It has been fun. Too fun. Now that school is out and the book-release-in-Tucson-and-Flagstaff kerfuffle is dying down, I'm all antsy and excitable. I knew the fun times would be addictive. In Tucson, I got to do all of my favorite things: stay up late talking with my good friends, drink wine by their pool, get dressed up, go to dinner, watch everyone else drink Manhattans, read, answer questions with my new BFF Brent Hendricks (check out his amazing book A Long Day at the End of the World--about bodies, including his own father's, not cremated at the Georgia crematorium). Brent and I were asked questions after our reading like how do sex and death relate and how does the desecration of nature act itself out on the body? Brent answered in French, saving me. We also attended Ander Monson's class where Brent reminded me that all good writing comes from obsession. There are some moments in my life where I felt like a rock star/princess. This was one of them.
However, when I came back I realized how neglectful I have been when I host readings. I do think the writers I bring feel well-attended to, but I don't do enough to get audience attendance. It's hard to compare Tucson where they have the Poetry Center and an audience will come out even on a Monday night during the busiest time of the semester to hear someone read to Flagstaff where we have our readings on campus, in our Liberal Arts building which is tucked inside campus deep and there is no real tradition of a reading series. That said, I came back from Tucson doubly determined to make sure more than 12 people show up at Michael Martone's reading tomorrow night. I emailed everyone I knew in Marketing, at KNAU, at the local paper. They all responded with great ideas and helped spread the word and my chair bought a KNAU day-sponsorship and my colleagues sponsored scholarships for students to take the workshop and Seth Muller at the paper interviewed Michael and I hope beyond hope people come out for the reading because I want Michael to feel like a rock star/princess too.

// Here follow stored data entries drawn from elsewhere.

(** C9 (amended). When a binary frame brings the received byte count to the
    expected size or beyond, the receiver hands [onFileReceived] the
    concatenation of the buffered frames in arrival order under the expected
    name and type, and clears the receive buffer; the received byte count
    keeps its (incremented) value and the expected size, name and type keep
    theirs; no field outside the transfer is changed; and the next metadata
    frame starts a transfer that behaves as on a new object. *)
Theorem completion_clears_buffer_only (m : WebRTCManager) (data : bytes) :
  expectedSize m <= receivedSize m + byteLength data ->
  let '(m', out) := handleDataMessage m (Binary data) in
  filesReceived out =
    [({| blob_data := concat (receiveBuffer m ++ [data]);
         blob_type := expectedType m |}, expectedName m)]
  /\ receiveBuffer m' = []
  /\ receivedSize m' = receivedSize m + byteLength data
  /\ expectedSize m' = expectedSize m
  /\ expectedName m' = expectedName m
  /\ expectedType m' = expectedType m
  /\ sessionState m' = sessionState m
  /\ forall name size mime frames,
       snd (receive m' (Text (Metadata name size mime) :: frames)) =
       snd (receive new_manager (Text (Metadata name size mime) :: frames)).
Proof.
  intros Hle. rewrite handle_binary_complete by exact Hle.
  repeat split. intros. apply metadata_starts_afresh.
Qed.

Lemma completion_clears_buffer_only_witness :
  expectedSize (fst (receive new_manager [Text (Metadata "a.txt" 5 "text/plain")]))
    <= receivedSize (fst (receive new_manager [Text (Metadata "a.txt" 5 "text/plain")]))
       + byteLength five_bytes
  /\ receiveBuffer
       (fst (handleDataMessage
          (fst (receive new_manager [Text (Metadata "a.txt" 5 "text/plain")]))
          (Binary five_bytes))) = [].
Proof.
  split; [vm_compute; discriminate|].
  pose proof (completion_clears_buffer_only
    (fst (receive new_manager [Text (Metadata "a.txt" 5 "text/plain")]))
    five_bytes) as H.
  destruct (handleDataMessage _ (Binary five_bytes)) as [m' out].
  apply H. vm_compute; discriminate.
Defined.

(** C4, as stated, fails: with 5 bytes declared and an 8-byte frame received,
    nothing is reported and the artifact handed over holds all 8 bytes. *)
Lemma overrun_is_emitted_unreported :
  let out :=
    snd (receive new_manager
           [Text (Metadata "a.txt" 5 "text/plain"); Binary eight_bytes]) in
  errorsReported out = []
  /\ exists b n, In (b, n) (filesReceived out) /\ 5 < byteLength (blob_data b).
Proof.
  split; [reflexivity|].
  exists {| blob_data := eight_bytes; blob_type := "text/plain" |}, "a.txt"%string.
  split; [left; reflexivity | reflexivity].
Qed.

(** A whole transfer on the receive path: the metadata frame, frames that
    stay below the declared size, and a frame that reaches or passes it. *)
Lemma receive_transfer (m : WebRTCManager) (name : string) (size : Z)
    (mime : string) (fs : list bytes) (last : bytes) :
  total fs < size ->
  size <= total fs + byteLength last ->
  let out :=
    snd (receive m (Text (Metadata name size mime)
                      :: map Binary (fs ++ [last]))) in
  filesReceived out =
    [({| blob_data := concat (fs ++ [last]); blob_type := mime |}, name)]
  /\ errorsReported out = [].
Proof.
  intros Hlt Hge out. subst out. cbn [receive]. rewrite handle_metadata.
  pose proof (receive_until_complete fs
    (set_receivedSize 0 (set_receiveBuffer [] (set_expected size name mime m)))
    last) as H.
  simpl in H. destruct (receive _ (map Binary (fs ++ [last]))) as [m' out].
  destruct H as (Hf & He & _); [lia | lia |].
  cbn [snd app filesReceived errorsReported].
  split; [exact Hf | exact He].
Qed.

(** C4 (amended). The receive path has no check against the declared size:
    after a metadata frame declaring [size], frames totalling less than
    [size] followed by a frame that reaches or passes it produce exactly one
    artifact, which holds every frame whole (so its length is the number of
    bytes received, at least [size] and more when the last frame overshoots),
    and no error is reported. *)
Theorem overrun_is_appended (m : WebRTCManager) (name : string) (size : Z)
    (mime : string) (fs : list bytes) (last : bytes) :
  total fs < size ->
  size <= total fs + byteLength last ->
  let out :=
    snd (receive m (Text (Metadata name size mime)
                      :: map Binary (fs ++ [last]))) in
  filesReceived out =
    [({| blob_data := concat (fs ++ [last]); blob_type := mime |}, name)]
  /\ errorsReported out = []
  /\ byteLength (concat (fs ++ [last])) = total fs + byteLength last.
Proof.
  intros Hlt Hge out.
  destruct (receive_transfer m name size mime fs last Hlt Hge) as [Hf He].
  split; [exact Hf|]. split; [exact He|]. apply total_snoc.
Qed.

Lemma overrun_is_appended_witness :
  total [] < 5 /\ 5 <= total [] + byteLength eight_bytes
  /\ filesReceived
       (snd (receive new_manager
          (Text (Metadata "a.txt" 5 "text/plain")
             :: map Binary ([] ++ [eight_bytes])))) =
     [({| blob_data := concat ([] ++ [eight_bytes]);
          blob_type := "text/plain" |}, "a.txt"%string)].
Proof.
  assert (H1 : total [] < 5) by (vm_compute; reflexivity).
  assert (H2 : 5 <= total [] + byteLength eight_bytes)
    by (vm_compute; discriminate).
  split; [exact H1|]. split; [exact H2|].
  apply (overrun_is_appended new_manager "a.txt" 5 "text/plain" []
           eight_bytes H1 H2).
Defined.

When I returned from Tucson, I thought the rock star/princess times were over for me but then they were not. My friends at work through me a book release party that involved cake decorated as the cover of the book. They bought flowers. My students brought more flowers. People bought the book. 30 copies. All I had. The best part is, people seem to be reading the book. My son's day care teacher bought two copies--one for her daughter, one for herself. They're both reading it. I warned her it was kind of dark. She said, my daughter loves dark. When I picked Max up the next day, she said she was up all night reading the book. She loved the connections between childhood and places, or sex and death, as Brent Hendricks would put it, in French. Her daughter had already finished it. One of my friends texted me, "I was knocked by your words!" and another friend wrote "I love the strange connections. And how, now that you've made those connections for me, they are no longer strange, but magical and certain." It would be nice and all to get some press reviews but really, these four people, along with my mom who read it with such great generosity, are enough to make me feel not like a rock star/princess but like I have not wasted my life writing. And there was cake!
Now if only the Martone reading is full-to-the-brim, and he leaves Flagstaff feeling like a rock star/princess, I will consider the Taurus term of 2013 to be a success!